= Beginning of Section =
(* ===== verification/Lifecycle.v ===== *)
(** A file from upload to collection, across components: uploads ([Upload]), deletion
    and delivery ([Delivery]) and the collector ([Worker]).  Bundles are named by what
    they hold and the soft-delete list is a list of names, and both facts have
    consequences here. *)

From S2P Require Export Upload Delivery Worker.

Local Open Scope Z_scope.

Module Lifecycle.
Import Http Cid.

(** * Lemmas *)

Section upload.
Context `{HFl : Blur.Float64, HNu : Config.Numbers, HCo : !ImageProc.Codecs}.
Context `{HFm : Upload.Fmt, HIn : Upload.Ingest, HCr : Grant.Crypto}.

(** The file a form sends to [/upload]. *)
Definition sent (f : Upload.Form) : option Upload.Part :=
  parts ← Upload.f_fields f; head (Upload.files_of "file" parts).

Lemma form_fields maxRequest r f limit parts :
  Upload.parseUploadForm maxRequest r f limit = Ok parts -> Upload.f_fields f = Some parts.
Proof. unfold Upload.parseUploadForm. intros. repeat case_match; simplify_eq; done. Qed.

(** What an accepted upload is answered is a function of the file it sent. *)
Lemma uploaded_of e r f today cancelled w files :
  (Upload.HandleUpload e r f today cancelled w).2 = Upload.Uploaded files ->
  exists p raw bundle, sent f = Some p /\ Upload.read_upload e p = Some raw /\
    Upload.ingest e cancelled (Upload.p_Filename p) raw = Ok bundle /\
    files = [Upload.responseFromManifest bundle.2 true] /\
    Upload.bundles (Upload.HandleUpload e r f today cancelled w).1 = Upload.bundles w ++ [bundle].
Proof.
  unfold Upload.HandleUpload. destruct (Upload.parseUploadForm _ _ _ _) as [parts|a] eqn:HP.
  2:{ unfold Upload.parseUploadForm in HP. repeat case_match; simplify_eq; done. }
  apply form_fields in HP. unfold sent. rewrite HP. cbn [mbind option_bind].
  destruct (Upload.files_of "file" parts) as [|p ps]; [done|]. cbn [head].
  destruct (Upload.p_opens p); [|done]. destruct (Upload.validateFile _ _ _); [|done]. cbn [negb].
  destruct (Upload.read_upload e p) as [raw|] eqn:HR; [|done]. destruct (_ <? _); [done|].
  destruct (Upload.take _ _ _ _) as [b [|]]; [|done].
  destruct (Upload.ingest _ _ _ _) as [bundle|[code tried]] eqn:HI; [|by case_bool_decide].
  intros [= <-]. by exists p, raw, bundle.
Qed.

Lemma read_same e p1 p2 raw1 raw2 : data (Upload.p_file p1) = data (Upload.p_file p2) ->
  Upload.read_upload e p1 = Some raw1 -> Upload.read_upload e p2 = Some raw2 -> raw1 = raw2.
Proof.
  unfold Upload.read_upload, ReadAll. intros ->. destruct (rerr _ && _); [done|]. intros [= <-].
  destruct (rerr _ && _); [done|]. by intros [= <-].
Qed.

End upload.

Section delivery.
Context `{HC : MediaAccess.Crops, HN : Config.Numbers, HP : !Delivery.Content}.
Context `{HK : Grant.Crypto, HL : CidLib, HA : Url.Authority, HS : Storage}.
Context (policy : MediaAccess.policyRequest -> MediaAccess.policyReply).

Lemma HandleFile_deleted e srv r w cid parts : Delivery.path_parts "/file/" (r_Path r) = cid :: parts ->
  validateCID cid = true -> UnpinStore.Has cid (MediaAccess.unpinStore e) = true ->
  Delivery.HandleFile policy e srv r w = (w, Delivery.deleted Delivery.no_store).
Proof.
  intros HPa HV HH. unfold Delivery.HandleFile. rewrite HPa, HV, HH. cbn [negb].
  rewrite bool_decide_eq_false_2; [done|]. by intros ->.
Qed.

(** Revoking a file changes the grants' state and nothing the policy is asked with. *)
Lemma revoke_keeps e e1 cid rand : Delivery.revoke_file e cid rand = Ok e1 ->
  exists db, e1 = MediaAccess.mkEnv (MediaAccess.unpinStore e) (MediaAccess.mediaAccess e)
    (MediaAccess.allowUnmanaged e) (MediaAccess.mediaURL e) (MediaAccess.mediaLinkURL e)
    (MediaAccess.mediaGrants e) db (MediaAccess.now e).
Proof.
  destruct e as [st ma au mu ml mg db t]. unfold Delivery.revoke_file.
  cbn [MediaAccess.mediaGrants MediaAccess.redis].
  destruct mg as [v|]; [|intros [= <-]; by eexists]. destruct db as [d|]; [|done].
  case_match; [intros [= <-]; by eexists|done].
Qed.

Lemma unmanaged_unchanged e e1 cid0 rand s r cid d : Delivery.revoke_file e cid0 rand = Ok e1 ->
  MediaAccess.resolveMediaDelivery policy e r cid = Ok d -> MediaAccess.Managed d = false ->
  MediaAccess.resolveMediaDelivery policy (Delivery.with_store s e1) r cid = Ok d.
Proof.
  intros [db ->]%revoke_keeps. unfold MediaAccess.resolveMediaDelivery, Delivery.with_store. cbn.
  destruct (Url.Has _ _); [done|]. destruct (MediaAccess.mediaAccess e); [|done].
  destruct (MediaAccess.Resolve _ _ _ _) as [d'|]; [|done]. intros HR HM.
  destruct (MediaAccess.Managed d') eqn:HM'; [|exact HR].
  destruct (MediaAccess.validateMediaResource _ _ _ _) in HR; [discriminate HR|].
  injection HR as HR. rewrite HR in HM'. exfalso. rewrite HM in HM'. discriminate HM'.
Qed.

End delivery.

(** ** Properties *)

(** A deletion knows one spelling of an identifier: after a file was deleted under
    one, grants for it are refused under every other, and yet a file the policy does
    not manage is answered under every other exactly as before, since the
    soft-delete list is searched for the string. *)
Theorem deleted_by_spelling `{HC : MediaAccess.Crops, HN : Config.Numbers, HP : !Delivery.Content}
  `{HK : Grant.Crypto, HL : CidLib, HA : Url.Authority, HS : Storage} policy
  e rand now wo rd e' asked resp other parts srv r w d :
  Delivery.HandleDelete e rand now wo rd = (e', asked, resp) -> w_Status resp = 200 ->
  let cid := TrimPrefix (r_Path rd) "/file/" in
  sameMediaCID other cid = true -> other ∉ asked ->
  UnpinStore.Has other (MediaAccess.unpinStore e) = false ->
  Delivery.path_parts "/file/" (r_Path r) = other :: parts ->
  MediaAccess.resolveMediaDelivery policy e r other = Ok d -> MediaAccess.Managed d = false ->
  (forall r' link g, MediaAccess.grant_resolve e' r' link = Ok g -> MediaAccess.SourceCID g <> other) /\
  Delivery.HandleFile policy e' srv r w = Delivery.HandleFile policy e srv r w.
Proof.
  intros HD Hst cid Hsame Hout Hhas HPa HR HM.
  apply Delivery.HandleDelete_cases in HD as [(Hn & _)|(e1 & HRv & _ & _ & _ & -> & ->)]; [done|]. split.
  - intros r' link g Hg Heq. apply (Delivery.revoked_refused e e1 cid rand _ r' link g) in Hg; [|done].
    rewrite Heq in Hg. congruence.
  - unfold Delivery.HandleFile. rewrite HPa, HR. rewrite (unmanaged_unchanged policy e e1 cid rand _ r other d) by done.
    rewrite Hhas. cbn [Delivery.with_store MediaAccess.unpinStore].
    destruct (UnpinStore.Has other (Delivery.deleted_store _ _ _ _)) eqn:HH; [|done].
    apply Delivery.deleted_store_Has in HH as [?|?]; [done|congruence].
Qed.

(** C40. Who uploads a deleted file again is told it was stored and does not have it:
    the same name and bytes give the same identifier, whoever sends them; the answer
    to it remains that the file was deleted; and once the first deletion is old
    enough the collector asks the cluster to unpin it. *)
Theorem reupload_stays_deleted `{HFl : Blur.Float64, HNu : Config.Numbers, HCo : !ImageProc.Codecs}
  `{HFm : Upload.Fmt, HIn : Upload.Ingest, HC : MediaAccess.Crops, HP : !Delivery.Content}
  `{HK : Grant.Crypto, HL : CidLib, HA : Url.Authority, HS : Storage} policy
  ue cancelled r1 f1 day1 w1 s1 r2 f2 day2 w2 s2 p1 p2 e rand now wo rd e' asked resp :
  (Upload.HandleUpload ue r1 f1 day1 cancelled w1).2 = Upload.Uploaded [s1] ->
  (Upload.HandleUpload ue r2 f2 day2 cancelled w2).2 = Upload.Uploaded [s2] ->
  sent f1 = Some p1 -> sent f2 = Some p2 -> Upload.p_Filename p1 = Upload.p_Filename p2 ->
  data (Upload.p_file p1) = data (Upload.p_file p2) ->
  let cid := Upload.s_CID s1 in
  Delivery.HandleDelete e rand now wo rd = (e', asked, resp) -> w_Status resp = 200 ->
  TrimPrefix (r_Path rd) "/file/" = cid ->
  UnpinStore.GetGroup cid (MediaAccess.unpinStore e) = [] ->
  Upload.s_CID s2 = cid /\
  (forall srv r w parts, Delivery.path_parts "/file/" (r_Path r) = cid :: parts ->
     Delivery.HandleFile policy e' srv r w = (w, Delivery.deleted Delivery.no_store)) /\
  (forall later retention unpin wo', now < later - retention ->
     cid ∈ (UnpinStore.gc later retention unpin wo' (MediaAccess.unpinStore e')).2).
Proof.
  intros HU1 HU2 HS1 HS2 Hname Hdata cid HD Hst Hpath Hgroup.
  apply uploaded_of in HU1 as (q1 & raw1 & b1 & HQ1 & HR1 & HI1 & [= ->] & _).
  apply uploaded_of in HU2 as (q2 & raw2 & b2 & HQ2 & HR2 & HI2 & [= ->] & _).
  rewrite HS1 in HQ1. rewrite HS2 in HQ2. injection HQ1 as <-. injection HQ2 as <-.
  pose proof (read_same _ _ _ _ _ Hdata HR1 HR2) as <-.
  rewrite Hname, HI2 in HI1. injection HI1 as ->.
  apply Delivery.HandleDelete_cases in HD as [(Hn & _)|(e1 & _ & _ & HV & _ & -> & _)]; [done|].
  rewrite Hpath in HV |- *. split; [done|].
  assert (HH : UnpinStore.entries (Delivery.deleted_store cid now wo (MediaAccess.unpinStore e)) !! cid = Some now).
  { unfold Delivery.deleted_store. rewrite Hgroup. change (0 <? length [])%nat with false. cbn iota.
    unfold UnpinStore.Add. rewrite UnpinStore.put_entries. by rewrite lookup_insert_eq. }
  split.
  - intros srv r w parts HPa. eapply HandleFile_deleted; [done..|].
    apply bool_decide_eq_true. cbn [Delivery.with_store MediaAccess.unpinStore]. rewrite HH. by eexists.
  - intros later retention unpin wo' Hlt. cbn [Delivery.with_store MediaAccess.unpinStore].
    pose proof (proj2 (UnpinStore.Expired_elem (later - retention) _ cid) (ex_intro _ now (conj HH Hlt))) as HE.
    unfold UnpinStore.gc. destruct (_ =? 0)%nat eqn:E.
    + apply Nat.eqb_eq, nil_length_inv in E. rewrite E in HE. by apply not_elem_of_nil in HE.
    + by rewrite UnpinStore.gc_loop_asked.
Qed.

(** ** Witnesses *)

(** One file with two spellings. *)
Module Toy.
Definition v0 : string := "QmYwAPJzv5CZsnA625s3Xf2nemtYgPpHdWEz79ojWKPbdS".
Definition v1 : string := "bafybeigdyrzt5sfp7udm7hu76uh7y26nf3efuylqabf3oclgtqy55fbzdi".

#[local] Existing Instance Grant.Toy.crypto.
#[local] Existing Instance Playlist.Toy.authority.
#[local] Existing Instance MediaAccess.Toy.crops.
#[local] Instance cidlib : CidLib := {|
  Decode s := if bool_decide (s = v0) || bool_decide (s = v1) then Some (112, "hash") else None;
  V1String _ _ := v1 |}.

#[local] Instance storage : Storage := {|
  ClusterTryFetch _ := None;
  ClusterTryFetchPath _ p := Some (mkReader (if bool_decide (p = ManifestFilename) then "manifest" else "letter") false)
|}.

(** No policy, and none asked for. *)
Definition env : MediaAccess.Env :=
  MediaAccess.mkEnv (UnpinStore.mkStore ∅ ∅ UnpinStore.FMissing) None true "" "" None (Ok ∅) 0.
Definition no_policy (_ : MediaAccess.policyRequest) : MediaAccess.policyReply := MediaAccess.PTransport "down".
Definition deletion : Request := mkRequest "DELETE" ("/file/" +:+ v0) [] ∅ ∅ "api-key".
Definition view (cid : string) : Request := mkRequest "GET" ("/file/" +:+ cid) [] ∅ ∅ "user".

Module Spelling.
#[local] Existing Instance Delivery.Toy.numbers.
#[local] Existing Instance Delivery.Toy.content.

Lemma deleted_by_spelling_witness :
  let res := Delivery.HandleDelete env None 5 UnpinStore.Written deletion in
  let ask cid := Delivery.HandleFile no_policy res.1.1 Delivery.Toy.server (view cid) Delivery.Toy.world in
  w_Status res.2 = 200 /\ w_Status (ask v0).2 = 404 /\ w_Status (ask v1).2 = 200 /\
  w_Body (ask v1).2 = Bytes "letter" /\
  ask v1 = Delivery.HandleFile no_policy env Delivery.Toy.server (view v1) Delivery.Toy.world.
Proof.
  intros res ask. split; [by_vm|]. split; [by_vm|]. split; [by_vm|]. split; [by_vm|].
  refine (proj2 (deleted_by_spelling no_policy env None 5 UnpinStore.Written deletion res.1.1 [v0] res.2 v1 []
    Delivery.Toy.server (view v1) Delivery.Toy.world
    (MediaAccess.mkDecision "original" false "" false "" "") _ _ _ _ _ _ _ _)).
  - by_vm.
  - by_vm.
  - by_vm.
  - by_dec.
  - by_vm.
  - by_vm.
  - by_vm.
  - by_vm.
Defined.
End Spelling.

Module Again.
#[local] Existing Instance Blur.Toy.fixed.
#[local] Existing Instance ImageProc.Toy.numbers.
#[local] Existing Instance ImageProc.Toy.codecs.
#[local] Existing Instance Upload.Toy.fmt.
#[local] Instance library : Upload.Ingest := {|
  Upload.DetectContentType _ := "image/jpeg"; Upload.TypeByExtension _ := "image/jpeg";
  Upload.MarshalManifest m := Some ("manifest of " +:+ m_Name m);
  Upload.ClusterAddDir _ := Some v0
|}.
#[local] Instance content : Delivery.Content := {|
  Delivery.decode_manifest _ := None; Delivery.DetectContentType _ := "";
  Delivery.ConfiguredPreview _ _ := None; Delivery.CroppedPreview _ _ _ := None; Delivery.ClusterAdd _ _ := None |}.

Lemma reupload_stays_deleted_witness :
  let form := Upload.Toy.form "file" [Upload.Toy.part "me.jpg" "PIC 1"] in
  let up day := Upload.HandleUpload Upload.Toy.env Upload.Toy.viewer form day false Upload.Toy.world in
  let res := Delivery.HandleDelete env None 5 UnpinStore.Written deletion in
  (exists s, (up "tue").2 = Upload.Uploaded [s] /\ Upload.s_CID s = v0) /\
  v0 ∈ (UnpinStore.gc 200 100 (fun _ => true) (fun _ => UnpinStore.Written) (MediaAccess.unpinStore res.1.1)).2.
Proof.
  intros form up res.
  assert (HU : exists s, (up "tue").2 = Upload.Uploaded [s] /\ Upload.s_CID s = v0).
  { exists (Upload.responseFromManifest (match Upload.ingest Upload.Toy.env false "me.jpg" "PIC 1" with
      | Ok b => b.2 | Err _ => Delivery.Toy.manifest end) true). split; by_vm. }
  split; [exact HU|]. destruct HU as (s & HS & HSC).
  assert (HP : sent form = Some (Upload.Toy.part "me.jpg" "PIC 1")) by by_vm.
  assert (HD : Delivery.HandleDelete env None 5 UnpinStore.Written deletion = (res.1.1, [v0], res.2)) by by_vm.
  refine (eq_rect _ (fun c => c ∈ _) (proj2 (proj2 (reupload_stays_deleted no_policy Upload.Toy.env false
    Upload.Toy.viewer form "tue" Upload.Toy.world s Upload.Toy.viewer form "tue" Upload.Toy.world s _ _
    env None 5 UnpinStore.Written deletion res.1.1 [v0] res.2 HS HS HP HP eq_refl eq_refl HD _ _ _))
    200 100 (fun _ => true) (fun _ => UnpinStore.Written) _) _ HSC).
  - by_vm.
  - rewrite HSC. by_vm.
  - rewrite HSC. by_vm.
  - lia.
Defined.
End Again.
End Toy.

End Lifecycle.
= End of Section =
**PROBLEM REQUIREMENTS**
Find "Lemma HandleFile_deleted e" in the entries above and copy that whole line exactly, then each line after it through the line that contains "destruct (MediaAccess.Resolve _".

**EXPECTED ANSWER**
Lemma HandleFile_deleted e srv r w cid parts : Delivery.path_parts "/file/" (r_Path r) = cid :: parts ->
  validateCID cid = true -> UnpinStore.Has cid (MediaAccess.unpinStore e) = true ->
  Delivery.HandleFile policy e srv r w = (w, Delivery.deleted Delivery.no_store).
Proof.
  intros HPa HV HH. unfold Delivery.HandleFile. rewrite HPa, HV, HH. cbn [negb].
  rewrite bool_decide_eq_false_2; [done|]. by intros ->.
Qed.

(** Revoking a file changes the grants' state and nothing the policy is asked with. *)
Lemma revoke_keeps e e1 cid rand : Delivery.revoke_file e cid rand = Ok e1 ->
  exists db, e1 = MediaAccess.mkEnv (MediaAccess.unpinStore e) (MediaAccess.mediaAccess e)
    (MediaAccess.allowUnmanaged e) (MediaAccess.mediaURL e) (MediaAccess.mediaLinkURL e)
    (MediaAccess.mediaGrants e) db (MediaAccess.now e).
Proof.
  destruct e as [st ma au mu ml mg db t]. unfold Delivery.revoke_file.
  cbn [MediaAccess.mediaGrants MediaAccess.redis].
  destruct mg as [v|]; [|intros [= <-]; by eexists]. destruct db as [d|]; [|done].
  case_match; [intros [= <-]; by eexists|done].
Qed.

Lemma unmanaged_unchanged e e1 cid0 rand s r cid d : Delivery.revoke_file e cid0 rand = Ok e1 ->
  MediaAccess.resolveMediaDelivery policy e r cid = Ok d -> MediaAccess.Managed d = false ->
  MediaAccess.resolveMediaDelivery policy (Delivery.with_store s e1) r cid = Ok d.
Proof.
  intros [db ->]%revoke_keeps. unfold MediaAccess.resolveMediaDelivery, Delivery.with_store. cbn.
  destruct (Url.Has _ _); [done|]. destruct (MediaAccess.mediaAccess e); [|done].
  destruct (MediaAccess.Resolve _ _ _ _) as [d'|]; [|done]. intros HR HM.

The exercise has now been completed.